# [WORK TASK]
For the data below, restate word for word only the lines from the line containing "Lemma read_back x" through the line containing "#[export] Program Instance", both ends included.

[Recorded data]

☆ ☆ ☆ ☆ ☆ ☆ ☆

Lemma array_new_total m2 num es :
  malloc_total m2 -> 0 <= num -> 0 < es -> num * es <= INT_MAX ->
  ox_array_new true m2 num es <> Some None.
Proof.
  intros [Hm Ht] Hn He Hmax. unfold ox_array_new.
  rewrite chk_int_ok by (unfold INT_MAX in *; nia). simpl.
  rewrite u64_small by (unfold INT_MAX, SIZE_MAX in *; nia).
  destruct (Ht (num * es)) as [b ->]; [nia|done].
Qed.

Lemma push_spec self m2 d :
  stack_wf self -> malloc_total m2 -> zlen d = st_element_size self ->
  0 < st_element_num self ->
  4 * st_num self * st_element_size self <= INT_MAX ->
  4 * st_num self <= INT_MAX ->
  exists self', ox_stack_push true m2 self d = Some (true, self') /\ stack_wf self' /\
    deque self' = deque self ++ [d] /\
    st_element_num self <= st_element_num self' <= Z.max (st_element_num self) (2 * st_num self) /\
    st_element_size self' = st_element_size self.
Proof.
  intros Hwf Hm Hd Hpos Hmax1 Hmax2.
  destruct (Z.eqb_spec (st_num self) (st_element_num self)) as [Hfull|Hfull].
  - destruct (increase_spec self m2 (st_element_num self))
      as [E|(s1 & E & W & D & N & S)]; [done|apply Hm|done|lia|stack_wf; array_wf; lia|..].
    { exfalso. unfold ox_stack_increase in E.
      rewrite chk_int_ok in E by (stack_wf; lia). simpl in E.
      destruct (array_new_spec m2 (st_element_num self + st_element_num self)
        (st_element_size self)) as [E'|(tmp & E' & _)];
        [apply Hm|lia|stack_wf; array_wf; lia|stack_wf; array_wf; nia|..].
      - apply array_new_total in E'; [done|done|lia|stack_wf; array_wf; lia|stack_wf; array_wf; nia].
      - rewrite E' in E. simpl in E. by destruct (increase_copy _ _ _ _ _). }
    assert (ox_stack_isfull self = true) as Hf by (apply Z.eqb_eq; done).
    unfold ox_stack_push. rewrite Hf.
    unfold ox_stack_size. rewrite E. simpl.
    assert (st_num s1 = st_num self) as Hs1.
    { rewrite <- (length_deque s1), <- (length_deque self) by done. by rewrite D. }
    destruct (push_notfull s1 true m2 d W) as (s2 & E2 & W2 & D2 & N2 & S2);
      [congruence|lia|].
    assert (ox_stack_isfull s1 = false) as Hf1 by (apply Z.eqb_neq; lia).
    unfold ox_stack_push in E2. rewrite Hf1 in E2. simpl in E2. rewrite Hf1 in E2.
    rewrite Hf1, E2. exists s2.
    split_and!; [done|done|congruence|lia|lia|congruence].
  - destruct (push_notfull self true m2 d Hwf) as (s2 & E2 & W2 & D2 & N2 & S2);
      [done|stack_wf; lia|].
    exists s2. split_and!; [done|done|done|lia|lia|done].
Qed.
(* ===== verification/IntQueue.v ===== *)
(** * Queues of integers

    What utils/coroutine.c asks of utils/stack.c: a double-ended queue of [int],
    as a type class; and the instance by stack.c, which keeps the bytes of the
    integers in its ring. *)

From S2P Require Import Prelude.
From S2P Require Import Words.
From S2P Require Import Array.
From S2P Require Import Stack.

Definition is_int (x : Z) : Prop := 0 <= x <= INT_MAX.

(** [q_ok q l]: the queue [q] holds the integers [l], the front first. The
    operations fail ([None]) when the memory of the ring is left. *)
Class IntQueue (Q : Type) := {
  q_ok : Q -> list Z -> Prop;
  q_new : Z -> option Q;
  q_num : Q -> Z;
  q_push : Q -> Z -> option Q;
  q_popfront : Q -> option (option Z * Q);
  q_popback : Q -> option (option Z * Q);
  q_room : Z;
  q_room_range : 4096 <= q_room <= 2 ^ 26;
  q_new_ok n : 0 < n <= q_room -> exists q, q_new n = Some q /\ q_ok q [];
  q_num_ok q l : q_ok q l -> q_num q = zlen l;
  q_push_ok q l x : q_ok q l -> is_int x -> zlen l < q_room -> exists q', q_push q x = Some q' /\ q_ok q' (l ++ [x]);
  q_popfront_ok q l : q_ok q l -> exists q', q_popfront q = Some (head l, q') /\ q_ok q' (tail l);
  q_popback_ok q l : q_ok q l -> exists q', q_popback q = Some (last l, q') /\ q_ok q' (removelast l) }.

(** ** stack.c as such a queue *)

Section StackQueue.
Context (malloc : Z -> option bytes) (Hmalloc : malloc_total malloc).

(** [*(int* )p] *)
Definition read_int (s : stack_s) (p : Z) : Z := s32 (of_le_bytes (pointee s p)).

Definition stack_holds (s : stack_s) (l : list Z) : Prop :=
  stack_wf s /\ st_element_size s = 4 /\ 0 < st_element_num s /\
  deque s = map (le_bytes 4) l /\ Forall is_int l.

Definition stack_new (n : Z) : option stack_s := s ← ox_stack_new true true malloc n 4; s.
Definition stack_push (s : stack_s) (x : Z) : option stack_s :=
  '(_, s) ← ox_stack_push true malloc s (le_bytes 4 x); Some s.
Definition stack_popfront (s : stack_s) : option (option Z * stack_s) :=
  '(p, s) ← ox_stack_popfront s; Some (option_map (read_int s) p, s).
Definition stack_popback (s : stack_s) : option (option Z * stack_s) :=
  '(p, s) ← ox_stack_popback s; Some (option_map (read_int s) p, s).

Lemma read_back x : is_int x -> s32 (of_le_bytes (le_bytes 4 x)) = x.
Proof.
  unfold is_int, INT_MAX. intros Hx. rewrite of_le_bytes_le_bytes.
  change (256 ^ Z.of_nat 4) with (2 ^ 32). rewrite Z.mod_small by lia. apply swrap_small; lia.
Qed.

Lemma read_option s r o : option_map (pointee s) r = option_map (le_bytes 4) o ->
  (forall x, o = Some x -> is_int x) -> option_map (read_int s) r = o.
Proof.
  destruct r as [p|], o as [x|]; cbn [option_map]; intros E Hx; try discriminate; [|done].
  assert (E1 : pointee s p = le_bytes 4 x) by congruence. unfold read_int. by rewrite E1, read_back by auto.
Qed.

Lemma head_map {A B} (f : A -> B) l : head (map f l) = option_map f (head l).
Proof. by destruct l. Qed.
Lemma last_map {A B} (f : A -> B) l : last (map f l) = option_map f (last l).
Proof. induction l as [|a [|b l] IH]; [done|done|]. exact IH. Qed.

Lemma removelast_take {A} (l : list A) : removelast l = take (pred (length l)) l.
Proof. induction l as [|a [|b l] IH]; [done|done|]. simpl in *. by rewrite IH. Qed.

#[export] Program Instance stack_queue : IntQueue stack_s := {|
  q_ok := stack_holds; q_new := stack_new; q_num := ox_stack_num; q_push := stack_push;
  q_popfront := stack_popfront; q_popback := stack_popback; q_room := 2 ^ 26 |}.
Next Obligation. simpl. lia. Qed.
Next Obligation.
  intros n Hn. simpl in Hn. unfold stack_new, ox_stack_new. cbn [negb].
  destruct (array_new_spec malloc n 4) as [E|(a & E & W & N & S & _)];
    [by destruct Hmalloc|lia|unfold INT_MAX in *; lia|unfold INT_MAX in *; lia|..].
  { exfalso. revert E. apply array_new_total; [done|lia|lia|unfold INT_MAX; lia]. }
  rewrite E. cbn [mbind option_bind]. eexists. split; [done|].
  assert (Hw : stack_wf (mk_stack a 4 n 0 0)).
  { constructor; simpl; unfold INT_MAX; try done || lia. }
  unfold stack_holds. split; [done|]. split_and!; try done. simpl. lia.
Qed.
Next Obligation.
  intros s l (Hw & _ & _ & Hd & _). simpl. unfold ox_stack_num. rewrite <- (length_deque s Hw), Hd.
  unfold zlen. by rewrite length_map.
Qed.
Next Obligation.
  intros s l x (Hw & Hes & Hpos & Hd & Hl) Hx Hroom. simpl in Hroom. unfold stack_push.
  assert (Hn : st_num s = zlen l).
  { rewrite <- (length_deque s Hw), Hd. unfold zlen. by rewrite length_map. }
  destruct (push_spec s malloc (le_bytes 4 x)) as (s' & E & W & D & N & S);
    [done|done|by rewrite zlen_le_bytes, Hes|done|rewrite Hes; unfold INT_MAX; lia|unfold INT_MAX; lia|].
  rewrite E. cbn [mbind option_bind]. exists s'. split; [done|].
  split; [done|]. split_and!; [congruence|lia| |].
  - by rewrite D, Hd, map_app.
  - apply Forall_app. by split; [|constructor].
Qed.
Next Obligation.
  intros s l (Hw & Hes & Hpos & Hd & Hl). unfold stack_popfront.
  destruct (popfront_spec s Hw) as (r & s' & E & W & Hr & D & N & S).
  rewrite E. cbn [mbind option_bind]. exists s'. rewrite Hd, head_map in Hr. split.
  - do 2 f_equal. apply read_option; [exact Hr|]. intros x Hx. destruct l; [done|]. injection Hx as ->.
    by apply Forall_cons in Hl as [? _].
  - split; [done|]. split_and!; [congruence|lia|by rewrite D, Hd; destruct l|by apply Forall_tail].
Qed.
Next Obligation.
  intros s l (Hw & Hes & Hpos & Hd & Hl). unfold stack_popback.
  destruct (popback_spec s Hw) as (r & s' & E & W & Hr & D & N & S).
  rewrite E. cbn [mbind option_bind]. exists s'. rewrite Hd, last_map in Hr. split.
  - do 2 f_equal. apply read_option; [exact Hr|]. intros x Hx. rewrite Forall_forall in Hl. apply Hl.
    apply last_Some in Hx as [k ->]. set_solver.
  - split; [done|]. rewrite removelast_take. split_and!; [congruence|lia| |by apply Forall_take].
    rewrite D, Hd, length_map. by rewrite firstn_map.
Qed.
End StackQueue.

(** An allocator that does not fail, for the demonstrations. *)
Lemma demo_total : malloc_total demo_malloc.
Proof.
  split; [apply demo_malloc_ok|]. intros n Hn. unfold demo_malloc. rewrite (proj2 (Z.leb_le _ _) Hn). eauto.
Qed.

☆ ☆ ☆ ☆ ☆ ☆ ☆

# [FINAL ANSWER]
Lemma read_back x : is_int x -> s32 (of_le_bytes (le_bytes 4 x)) = x.
Proof.
  unfold is_int, INT_MAX. intros Hx. rewrite of_le_bytes_le_bytes.
  change (256 ^ Z.of_nat 4) with (2 ^ 32). rewrite Z.mod_small by lia. apply swrap_small; lia.
Qed.

Lemma read_option s r o : option_map (pointee s) r = option_map (le_bytes 4) o ->
  (forall x, o = Some x -> is_int x) -> option_map (read_int s) r = o.
Proof.
  destruct r as [p|], o as [x|]; cbn [option_map]; intros E Hx; try discriminate; [|done].
  assert (E1 : pointee s p = le_bytes 4 x) by congruence. unfold read_int. by rewrite E1, read_back by auto.
Qed.

Lemma head_map {A B} (f : A -> B) l : head (map f l) = option_map f (head l).
Proof. by destruct l. Qed.
Lemma last_map {A B} (f : A -> B) l : last (map f l) = option_map f (last l).
Proof. induction l as [|a [|b l] IH]; [done|done|]. exact IH. Qed.

Lemma removelast_take {A} (l : list A) : removelast l = take (pred (length l)) l.
Proof. induction l as [|a [|b l] IH]; [done|done|]. simpl in *. by rewrite IH. Qed.

#[export] Program Instance stack_queue : IntQueue stack_s := {|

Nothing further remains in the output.